━━━ Given records ━━━
(* ===== verification/RaftSpec.v ===== *)
(** * The protocol the cluster follows

    An abstract model of the cluster: what each member keeps on disk (term,
    vote, log), what it only remembers (role, votes, match indices), and the
    messages that were ever sent.  A step is one durable change or one message,
    so a member may stop between any two of them.  [RaftSpecInv] proves it
    safe, and [Cluster] that the members' code follows it.

    The last six components of the state record the past, for the proofs: the
    log of the leader of each term, who it is, how long its log was when it
    was elected, who voted for it, what each member's log was when it left a
    term, and the vote it cast there. *)

From S2P Require Import Prelude Msgpack Proto.

(** The entries that may be proposed. *)
Class Proposals : Type := proposed : Entry.t -> Prop.

Definition proposes `{Proposals} (data : bytes) : Prop :=
  forall term index, proposed (Entry.mk Entry.EntryNormal term index data).

Module Spec.

Abbreviation log_t := (list Entry.t).

Inductive Role : Type := RoleFollower | RoleCandidate | RoleLeader.

Inductive message : Type :=
| VoteReq (candidate term : Z) (last_index : nat) (last_term : Z)
| VoteGrant (voter candidate term : Z)
| Append (leader term : Z) (prev : nat) (prev_term : Z) (entries : log_t) (commit : nat)
| Ack (follower leader term : Z) (upto : nat).

Record t : Type := mk {
  term : Z -> Z;
  vote : Z -> Z;
  log : Z -> log_t;
  commit : Z -> nat;
  role : Z -> Role;
  votes : Z -> gset Z;
  matched : Z -> gmap Z nat;
  net : list message;
  tlog : Z -> option log_t;
  tlead : Z -> Z;
  elen : Z -> nat;
  equo : Z -> gset Z;
  hist : Z -> Z -> log_t;
  cast : Z -> Z -> Z;
}.

Definition eta (g : t) : t :=
  mk (term g) (vote g) (log g) (commit g) (role g) (votes g) (matched g) (net g)
    (tlog g) (tlead g) (elen g) (equo g) (hist g) (cast g).
#[global] Instance set_term : Setter term := ltac:(setter eta term).
#[global] Instance set_vote : Setter vote := ltac:(setter eta vote).
#[global] Instance set_log : Setter log := ltac:(setter eta log).
#[global] Instance set_commit : Setter commit := ltac:(setter eta commit).
#[global] Instance set_role : Setter role := ltac:(setter eta role).
#[global] Instance set_votes : Setter votes := ltac:(setter eta votes).
#[global] Instance set_matched : Setter matched := ltac:(setter eta matched).
#[global] Instance set_net : Setter net := ltac:(setter eta net).
#[global] Instance set_tlog : Setter tlog := ltac:(setter eta tlog).
#[global] Instance set_tlead : Setter tlead := ltac:(setter eta tlead).
#[global] Instance set_elen : Setter elen := ltac:(setter eta elen).
#[global] Instance set_equo : Setter equo := ltac:(setter eta equo).
#[global] Instance set_hist : Setter hist := ltac:(setter eta hist).
#[global] Instance set_cast : Setter cast := ltac:(setter eta cast).

(** ** Logs *)

(** The term of the entry at an index, counted from one. *)
Definition term_at (l : log_t) (i : nat) : Z :=
  match i with
  | O => 0
  | S k => match l !! k with Some e => Entry.term e | None => 0 end
  end.

Definition last_term (l : log_t) : Z := term_at l (length l).

Definition up_to_date (li : nat) (lt : Z) (l : log_t) : Prop :=
  last_term l < lt \/ (last_term l = lt /\ (length l <= li)%nat).

(** [l] has the first [n] of the entries after [prev], as far as terms tell. *)
Definition agrees (l : log_t) (prev : nat) (prev_term : Z) (es : log_t) (n : nat) : Prop :=
  (prev <= length l)%nat /\ term_at l prev = prev_term /\
  forall j e, (j < n)%nat -> es !! j = Some e ->
    exists e', l !! (prev + j)%nat = Some e' /\ Entry.term e' = Entry.term e.

(** ** Updates *)

Definition upd {A} (f : Z -> A) (k : Z) (v : A) : Z -> A :=
  fun a => if decide (a = k) then v else f a.

(** A new log, from the member's current term on. *)
Definition rewrite_log (g : t) (n : Z) (l : log_t) : t :=
  g <| log := upd (log g) n l |>
    <| hist := fun a u => if decide (a = n /\ term g n <= u) then l else hist g a u |>.

(** A vote, in the member's current term. *)
Definition cast_vote (g : t) (n c : Z) : t :=
  g <| vote := upd (vote g) n c |>
    <| cast := fun a u => if decide (a = n /\ u = term g n) then c else cast g a u |>.

Definition say (g : t) (m : message) : t := g <| net := m :: net g |>.

(** The member takes the lead of its term. *)
Definition elect (g : t) (n : Z) : t :=
  g <| role := upd (role g) n RoleLeader |> <| matched := upd (matched g) n ∅ |>
    <| tlog := upd (tlog g) (term g n) (Some (log g n)) |>
    <| tlead := upd (tlead g) (term g n) n |>
    <| elen := upd (elen g) (term g n) (length (log g n)) |>
    <| equo := upd (equo g) (term g n) (votes g n) |>.

(** A leader's log grows by one entry. *)
Definition extend (g : t) (n : Z) (e : Entry.t) : t :=
  (rewrite_log g n (log g n ++ [e]))
    <| tlog := upd (tlog g) (term g n) (Some (log g n ++ [e])) |>.

Section Steps.
Context {PR : Proposals} (members : gset Z).

Definition quorum (q : gset Z) : Prop :=
  q ⊆ members /\ (size members < 2 * size q)%nat.

(** The members whose log is known to reach [i]. *)
Definition holders (m : gmap Z nat) (i : nat) : gset Z :=
  dom (filter (fun p : Z * nat => (i <= snd p)%nat) m).

(** The moves of member [n]. *)
Inductive step (n : Z) (g : t) : t -> Prop :=
| step_term u :
    term g n < u ->
    step n g (g <| term := upd (term g) n u |> <| vote := upd (vote g) n 0 |>
              <| role := upd (role g) n RoleFollower |>)
| step_campaign g' :
    n ∈ members -> n <> 0 ->
    g' = g <| term := upd (term g) n (term g n + 1) |>
           <| role := upd (role g) n RoleCandidate |>
           <| votes := upd (votes g) n {[n]} |> ->
    step n g (cast_vote g' n n)
| step_request :
    role g n = RoleCandidate ->
    step n g (say g (VoteReq n (term g n) (length (log g n)) (last_term (log g n))))
| step_grant c li lt :
    VoteReq c (term g n) li lt ∈ net g -> n ∈ members -> c <> n -> c <> 0 ->
    vote g n = 0 \/ vote g n = c -> up_to_date li lt (log g n) ->
    step n g (say (cast_vote g n c) (VoteGrant n c (term g n)))
| step_vote a :
    role g n = RoleCandidate -> VoteGrant a n (term g n) ∈ net g ->
    step n g (g <| votes := upd (votes g) n ({[a]} ∪ votes g n) |>)
| step_lead :
    role g n = RoleCandidate -> quorum (votes g n) ->
    step n g (elect g n)
| step_append e :
    role g n = RoleLeader -> Entry.term e = term g n -> proposed e ->
    step n g (extend g n e)
| step_send prev :
    role g n = RoleLeader -> (prev <= length (log g n))%nat ->
    step n g (say g (Append n (term g n) prev (term_at (log g n) prev)
                     (drop prev (log g n)) (commit g n)))
| step_merge l prev pt es cm j j' :
    Append l (term g n) prev pt es cm ∈ net g -> n ∈ members -> l <> n ->
    role g n = RoleFollower -> agrees (log g n) prev pt es j -> (j < j' <= length es)%nat ->
    (forall e e', es !! j = Some e -> log g n !! (prev + j)%nat = Some e' ->
       Entry.term e' <> Entry.term e) ->
    (prev + j <= length (log g n))%nat ->
    step n g (rewrite_log g n (take (prev + j) (log g n) ++ take (j' - j) (drop j es)))
| step_ack l prev pt es cm :
    Append l (term g n) prev pt es cm ∈ net g -> n ∈ members -> l <> n ->
    agrees (log g n) prev pt es (length es) ->
    step n g (say g (Ack n l (term g n) (prev + length es)))
| step_follow l prev pt es cm c :
    Append l (term g n) prev pt es cm ∈ net g -> n ∈ members -> l <> n ->
    agrees (log g n) prev pt es (length es) -> (commit g n < c <= cm)%nat ->
    step n g (g <| commit := upd (commit g) n c |>)
| step_match a m :
    role g n = RoleLeader -> Ack a n (term g n) m ∈ net g ->
    step n g (g <| matched := upd (matched g) n (<[a := m]> (matched g n)) |>)
| step_commit i :
    role g n = RoleLeader -> (commit g n < i <= length (log g n))%nat ->
    term_at (log g n) i = term g n -> quorum ({[n]} ∪ holders (matched g n) i) ->
    step n g (g <| commit := upd (commit g) n i |>)
| step_follower :
    step n g (g <| role := upd (role g) n RoleFollower |>)
| step_forget c :
    (c <= commit g n)%nat -> role g n = RoleFollower ->
    step n g (g <| commit := upd (commit g) n c |>).

Definition start : t :=
  mk (fun _ => 0) (fun _ => 0) (fun _ => []) (fun _ => 0%nat) (fun _ => RoleFollower)
    (fun _ => ∅) (fun _ => ∅) [] (fun _ => None) (fun _ => 0) (fun _ => 0%nat)
    (fun _ => ∅) (fun _ _ => []) (fun _ _ => 0).

(** Moves of one member, and of any. *)
Inductive steps (n : Z) (g : t) : t -> Prop :=
| steps_refl : steps n g g
| steps_step g1 g2 : steps n g g1 -> step n g1 g2 -> steps n g g2.

Inductive run (g : t) : t -> Prop :=
| run_refl : run g g
| run_step n g1 g2 : run g g1 -> step n g1 g2 -> run g g2.

End Steps.
End Spec.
━━━
--- Task item ---
In the data above, which lines lie between the line with "step n g (elect g n)" and the line with "(drop prev (log", inclusive? Print those lines exactly and nothing else.

--- Final answer ---
    step n g (elect g n)
| step_append e :
    role g n = RoleLeader -> Entry.term e = term g n -> proposed e ->
    step n g (extend g n e)
| step_send prev :
    role g n = RoleLeader -> (prev <= length (log g n))%nat ->
    step n g (say g (Append n (term g n) prev (term_at (log g n) prev)
                     (drop prev (log g n)) (commit g n)))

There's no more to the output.